Simple Summary
OpenZeppelin proposes a Security Partnership with the Venus protocol for performing security audits on retainer. As Venus’s trusted security partner, we will perform continuous security audits of Venus codebases and provide actionable feedback to help the team improve smart contract security. We offer a total of 24 weeks of security research time to be used over the next 6 months for audits as directed by the Venus protocol team, which includes fix reviews and a high-level analysis of current protocol security. The total cost is $554,400 to be paid in USDC on a quarterly schedule from the Venus treasury, starting with $277,200 at the start of Q3 2023 followed by the same amount at the start of Q4.
About OpenZeppelin
About OpenZeppelin
OpenZeppelin is a leading blockchain infrastructure security firm that performs security audits and provides developer tools for decentralized systems that power multimillion-dollar economies. OpenZeppelin has set industry standards for building secure, decentralized systems and has gained the trust of industry leaders including Coinbase, the Ethereum Foundation, Matter Labs, and the original Compound protocol. OpenZeppelin built and maintains the world’s leading Open Source library for smart contract development with more than twenty millions downloads and 200 contributors.
OpenZeppelin has already seen success in security partnerships with DAOs including Compound, which forms the backbone of the Venus Protocol codebase. We have already leveraged our existing expertise in lending protocol security to audit the SwapRouter and Oracles codebases for Venus in which we reported 25 total security issues. We see this proposal as the next step in growing our relationship with the Venus community and further improving overall security with a more continuous security model.
Partnership Offerings
Our Security partnership consists of the following.
Continuous Security Audits on Retainer
As Venus’s trusted security partner, we will do a continuous security audit of your codebases. Unlike individual audit engagements, our security researchers will be assigned to work on your project for the duration of this engagement. This provides scheduling flexibility, enhances auditor knowledge of your codebase and builds a more collaborative client-auditor relationship to produce better results. In addition to formal auditing, our team can offer security advisory on Web3 best practices to improve secure code development going forward.

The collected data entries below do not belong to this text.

(** Every stamp a field had is kept or made newer, while its task keeps a placement. *)
Definition stamps_grow (st st' : DocState) : Prop :=
  ∀ t f h, field_stamps st !! (t, f) = Some h → has_placement st' t = true →
  ∃ h', field_stamps st' !! (t, f) = Some h' ∧ Hlc_ltb h' h = false.

(** A batch's end: every op applied, or a last round in which each op left failed. *)
Definition stuck (st' : DocState) (failed : list (Op * StateError)) : Prop :=
  failed = [] ∨ ∃ st1, apply_round st1 (map fst failed) = (st', failed).

(** ** Failing ops *)

(** Only the history of [task] differs. *)
Definition history_apart (task : option TaskId) (st st' : DocState) : Prop :=
  st' = with_history st (text_history st') ∧
  ∀ t, Some t ≠ task → text_history st' !! t = text_history st !! t.

Lemma history_apart_refl task st : history_apart task st st.
Proof. split; [by destruct st|done]. Qed.

Lemma history_apart_put task st h : history_apart (Some task) st (put_history st task h).
Proof. split; [done|]. intros t Ht. cbn. rewrite lookup_insert_ne; [done|]. congruence. Qed.

Lemma history_apart_forget task st : history_apart (Some task) st (forget_text st task).
Proof. split; [done|]. intros t Ht. cbn. rewrite lookup_delete_ne; [done|]. congruence. Qed.

Lemma restore_put st task h : restore_text (put_history st task h) task (text_history st !! task) = st.
Proof.
  unfold restore_text, put_history, with_history, with_meta. destruct st as [? ? ? ? ? ? ? ? th ? ? ? ? ?]. cbn.
  destruct (th !! task) as [h'|] eqn:E; f_equal.
  - by rewrite insert_insert_eq, insert_id.
  - by rewrite delete_insert_id.
Qed.

Lemma edit_description_put st task d hlc es : ∃ h r, edit_description st task d hlc es = (put_history st task h, r).
Proof. unfold edit_description. destruct (TextHistory_apply apply_text_edits _ _ _ _ _) as [h r]. by exists h, r. Qed.

Lemma remove_tag_put st task d hlc key : ∃ h t, remove_tag_in_description st task d hlc key = (put_history st task h, t).
Proof. unfold remove_tag_in_description. destruct (TextHistory_remove_tag apply_text_edits _ _ _ _ _) as [h r]. by exists h, r. Qed.

Lemma clear_pri_apart st task d : history_apart (Some task) st (fst (clear_pri_in_description st task d)).
Proof.
  unfold clear_pri_in_description. destruct (TextHistory_clear_pri apply_text_edits _) as [h [t|]];
    [apply history_apart_put|apply history_apart_forget].
Qed.

Lemma edit_text_err task es hlc st st' e : doc_edit_text task es hlc st = (st', Err e) → st' = st.
Proof.
  unfold doc_edit_text. destruct (content_slot st task) as [i|]; [|by intros [= <- _]].
  destruct (description_of _) as [d|]; [|by intros [= <- _]].
  destruct (edit_description_put st task d hlc es) as (h & r & ->).
  destruct (match r with Ok _ => _ | Err _ => _ end) as [l|e']; [done|]. intros [= <- _]. apply restore_put.
Qed.

Lemma remove_tag_err task key hlc st st' e : doc_remove_tag task key hlc st = (st', Err e) → st' = st.
Proof.
  unfold doc_remove_tag. destruct (negb _); [by intros [= <- _]|].
  destruct (content_slot st task) as [i|]; [|by intros [= <- _]].
  destruct (description_of _) as [d|]; [|by intros [= <- _]].
  destruct (remove_tag_put st task d hlc key) as (h & t & ->).
  destruct (with_description _ task _ t) as [l|e']; [done|]. intros [= <- _]. apply restore_put.
Qed.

We are offering a total of 24 security researchers weeks along with 12 days of fix review time to be used over the next 6 months starting on June 28th until the end of the 2023 year. Audit time will be utilized in coordination with the Venus protocol team, with a minimum of 45 days notice required for scheduling new audits. In order to effectively use the booked slots, we will need a preliminary version of the codebase 3 weeks in advance and the commit hash 1 week before the starting date. This is necessary to define the scope in advance. If by the end of the engagement Venus has remaining weeks, and Venus protocol doesn’t have anything to review, the weeks will not be rescheduled for the future, and the weeks will be deducted from the package, even if it has not been used (this term is required in order to book our time in advance).

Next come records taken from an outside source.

(* ===== verification/UnifiedDiff.v ===== *)
(** A unified diff of two documents: [unified_diff.rs] of [crates/txtodo-engine/src].

    The theorems: the edit script is a script from one document's lines to the other's that keeps as many
    lines as can be kept; and the text printed, read by a reference [patch] that checks the file names and
    every hunk's starts and lengths, and applied to the old bytes, gives the new bytes, whenever the lines
    kept end alike on both sides. *)
From S2P Require Import Prelude.
From S2P Require Import Utf8.
From S2P Require Import Types.

(** ** The standard library's part *)

Definition is_lf (b : byte) : bool := bool_decide (b = x0a).

(** [split_terminator('\n')]. *)
Definition split_terminator (s : bytes) : list bytes :=
  let ws := split_on is_lf s in if bool_decide (last ws = Some []) then removelast ws else ws.

(** The length of the character a text starts with. *)
Definition char_len (l : bytes) : option nat :=
  find (λ k, bool_decide (length <$> decode (take k l) = Some 1)) [1; 2; 3; 4].

(** How many bytes one replacement character stands for, where no character starts: the longest start of
    one. *)
Definition invalid_len (l : bytes) : nat :=
  match l with
  | [] => 0%nat
  | b0 :: r =>
      let second := λ lo hi, match r with b1 :: _ => in_range lo hi b1 | [] => false end in
      let third := match r with _ :: b2 :: _ => is_cont b2 | _ => false end in
      let ok := if in_range 0xE0 0xE0 b0 then second 0xA0 0xBF
                else if in_range 0xE1 0xEC b0 then second 0x80 0xBF
                else if in_range 0xED 0xED b0 then second 0x80 0x9F
                else if in_range 0xEE 0xEF b0 then second 0x80 0xBF
                else if in_range 0xF0 0xF0 b0 then second 0x90 0xBF
                else if in_range 0xF1 0xF3 b0 then second 0x80 0xBF
                else if in_range 0xF4 0xF4 b0 then second 0x80 0x8F
                else false in
      (if negb ok then 1 else if in_range 0xF0%N 0xF4%N b0 && third then 3 else 2)%nat
  end%N.

(** [String::from_utf8_lossy]; each turn takes a byte at least. *)
Fixpoint utf8_lossy (fuel : nat) (l : bytes) : bytes :=
  match fuel, l with
  | 0, _ | _, [] => []
  | S fuel', _ =>
      match char_len l with
      | Some k => take k l ++ utf8_lossy fuel' (drop k l)
      | None => encode_char 0xFFFD ++ utf8_lossy fuel' (drop (invalid_len l) l)
      end
  end.

Definition from_utf8_lossy (l : bytes) : bytes := utf8_lossy (length l) l.

(** ** The edit script *)

Definition CONTEXT : nat := 3.
Definition MAX_LCS_CELLS : N := 4000000.

Inductive Kind := Same | Del | Add.

#[global] Instance Kind_eq_dec : EqDecision Kind.
Proof. solve_decision. Defined.

Abbreviation Script := (list (Kind * bytes)).

(** The lines two lists start with. *)
Definition common (a b : list bytes) : nat := run_while (λ p, bool_decide (fst p = snd p)) (zip a b).

(** One row of the table from the row below it. *)
Fixpoint lcs_row (x : bytes) (b : list bytes) (below : list nat) : list nat :=
  match b, below with
  | y :: b', d :: below' =>
      let row := lcs_row x b' below' in
      (if bool_decide (x = y) then default 0 (head below') + 1 else Nat.max d (default 0 (head row))) :: row
  | _, _ => [0]
  end.

(** [lcs[i][j]]: the longest common subsequence of [a[i..]] and [b[j..]], filled from the end. *)
Definition lcs_table (a b : list bytes) : list (list nat) :=
  foldr (λ x t, lcs_row x b (default [] (head t)) :: t) [replicate (length b + 1) 0] a.

Definition lcs_at (t : list (list nat)) (i j : nat) : nat := default 0 (t !! i ≫= λ row, row !! j).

Our currently planned list of audit priorities are listed below. Please note that these might be subject to change as we continue to coordinate priorities set by the Venus protocol team:
- New Liquidator contract
- Diamond Comptroller
- Automatic allocation of income and Prime contract
- Collecting needed tokens and Shortfall handling
System Security Analysis
OpenZeppelin will perform an overall review of your existing smart contract design, security infrastructure and processes to help improve the overall security of your currently deployed system. Upon completion we will deliver a detailed report that provides feedback on your system design, access control, and team processes with recommendations to make improvements and address potential security shortcomings. This offering is recommended as a prerequisite for other long-term engagement offerings to give our team the opportunity to understand your security needs and system architecture best and maximize the value you receive from our subsequent audits.

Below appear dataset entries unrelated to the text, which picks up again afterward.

Definition MutationError_spec_rule (e : MutationError) : option bytes :=
  match e with
  | Blank _ => Some (str "specs/todotxt.abnf#blank")
  | NoLine _ | NotATask _ => Some (str "specs/todotxt.abnf#line")
  | IdChanged _ => Some (str "specs/todotxt.abnf#id-tag")
  | _ => None
  end.

(** ** Resolving a reference *)

(** The visible index and id of the task named; the client's id is checked in tagged mode only. *)
Definition resolve_ref (st : DocState) (task : TaskRef) : result MutationError (nat * TaskId) :=
  match line_number task, ref_task_id task with
  | 0, Some id => i ← ok_or (index_of st id) (MUnknownTask id); mret (i, id)
  | 0, None => Err (NoLine 0)
  | S i, expected =>
      match entry_at st i with
      | None => Err (NoLine (S i))
      | Some (BlankEntry _) => Err (Blank (S i))
      | Some (TaskEntry found _) =>
          match expected with
          | Some e =>
              if bool_decide (ds_mode st = Tagged) && negb (e =? found)%N then Err (Stale (S i) e found)
              else Ok (i, found)
          | None => Ok (i, found)
          end
      end
  end.

(** ** A changed line as field ops and a text edit (reconcile.rs) *)

Definition PRI : bytes := str "pri".

(** [completed] of reconcile.rs. *)
Definition line_completed (l : OwnedLine) : bool :=
  match task_of_line l with Some t => completed t | None => false end.

Definition CHANGE_FIELDS : list Field := [FCompleted; FCompletionDate; FCreationDate; FPriority].

(** One turn of the loop over the fields: the ops so far and the working line they leave. *)
Definition change_field (old new_line : OwnedLine) (wanted : Task) (task : TaskId)
    (acc : list OpKind * OwnedLine) (f : Field) : list OpKind * OwnedLine :=
  let '(ops, line) := acc in
  match field_value new_line f with
  | None => acc
  | Some value =>
      let reopen_priority := bool_decide (f = FPriority) && line_completed old && negb (completed wanted) in
      if bool_decide (field_value line f = Some value) && negb reopen_priority then acc
      else match op_set_field task f value, rewrite_prefix line f value with
           | Ok op, Some next => (ops ++ [op], next)
           | _, _ => acc
           end
  end.

(** The op that gives the description the fields left the one wanted. [diff_text] always finds a
    script ([Diff.diff_text_apply]). *)
Definition change_description (have wanted : bytes) (task : TaskId) : list OpKind :=
  if bool_decide (TagText_remove_tag have PRI = wanted) && negb (bool_decide (have = wanted))
  then [KRemoveTag task PRI]
  else if bool_decide (have = wanted) then []
  else [KEditText task (default [] (diff_text have wanted))].

Definition change_ops (old new_line : OwnedLine) (task : TaskId) : list OpKind :=
  match task_of_line new_line, task_of_line old with
  | Some wanted, Some _ =>
      let '(ops, line) := foldl (change_field old new_line wanted task) ([], old) CHANGE_FIELDS in
      match task_of_line line with
      | None => ops
      | Some have => ops ++ change_description (description have) (description wanted) task
      end
  | _, _ => []
  end.

(** ** Moves (mutation_moves.rs) *)

Definition move_ops (st : DocState) (task : TaskRef) (to : FilePath) : result MutationError (list OpKind) :=
  it ← resolve_ref st task;
  mret [KMove (snd it) None to].

Definition move_to_end_ops (st : DocState) (task : TaskRef) : result MutationError (list OpKind) :=
  it ← resolve_ref st task;
  let '(i, id) := it in
  let last := task_before st (doc_len st) in
  let after := if bool_decide (last = Some id) then task_before st i else last in
  mret [KMove id after (ds_path st)].

Definition move_before_ops (st : DocState) (task before : TaskRef) : result MutationError (list OpKind) :=
  it ← resolve_ref st task;
  jb ← resolve_ref st before;
  let '(i, id) := it in
  let '(j, before_id) := jb in
  if (id =? before_id)%N then Err (MUnsupported (str "moving a task before itself"))
  else
    let predecessor := task_before st j in
    let after := if bool_decide (predecessor = Some id) then task_before st i else predecessor in
    mret [KMove id after (ds_path st)].

(** ** Adding (mutation_add.rs) *)

Definition has_line_break (s : bytes) : bool := contains_byte x0a s || contains_byte x0d s.

(** Client text as a task line. *)
Definition task_line (text : bytes) : result MutationError OwnedLine :=
  if has_line_break text then Err (NotATask text)
  else
    let owned := OwnedLine_from_bytes text Lf in
    match kind <$> OwnedLine_parse owned with
    | Some (LTask _) => Ok owned
    | _ => Err (NotATask text)
    end.

(** One insert after the last task; [mint 0] is the id a first call of the closure returns. *)
Definition add_ops (st : DocState) (line : bytes) (mint : nat → TaskId) : result MutationError (list OpKind) :=
  owned ← task_line line;
  tl ← (if bool_decide (ds_mode st = Sidecar) then Ok (mint 0, owned)
        else match id_of owned with
             | Some id => Ok (id, owned)
             | None =>
                 let tag := Ulid_display (from_u128 (mint 0)) in
                 match set_tag Edit_new (str "id") tag with
                 | Err _ => Err (NotATask line)
                 | Ok edit => Ok (mint 0, apply owned edit)
                 end
             end);
  let '(task, owned) := tl in
  mret [KInsert task (task_before st (doc_len st)) (default [] (OwnedLine_raw owned))].

(** ** Reopening (mutation_reopen.rs) *)

(** The loop of [end_of_open_block]. *)
Fixpoint open_block_from (last_open : option TaskId) (id : TaskId) (ls : list (TaskId * OwnedLine)) : option TaskId :=
  match ls with
  | [] => last_open
  | (other, line) :: ls' =>
      if (other =? id)%N then open_block_from last_open id ls'
      else if is_completed line then last_open
      else open_block_from (Some other) id ls'
  end.

Definition end_of_open_block (st : DocState) (id : TaskId) : option TaskId :=
  open_block_from None id (task_lines st).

We are offering our System Security Analysis service without additional charge, estimated at 2 additional security researcher weeks.
Payment Structure
OpenZeppelin will charge $554,400 in total for the security services provided above. This will be paid in two quarterly installments of $277,200 in USDC from the Venus Treasury, with the first to be paid at the start of July 2023. This will follow the same format as the prior proposal payment issued through VIP-120.
Terms & Conditions
By approving this proposal and proceeding to make payment of the fees to OpenZeppelin, Venus agrees to our DAO Terms of Service.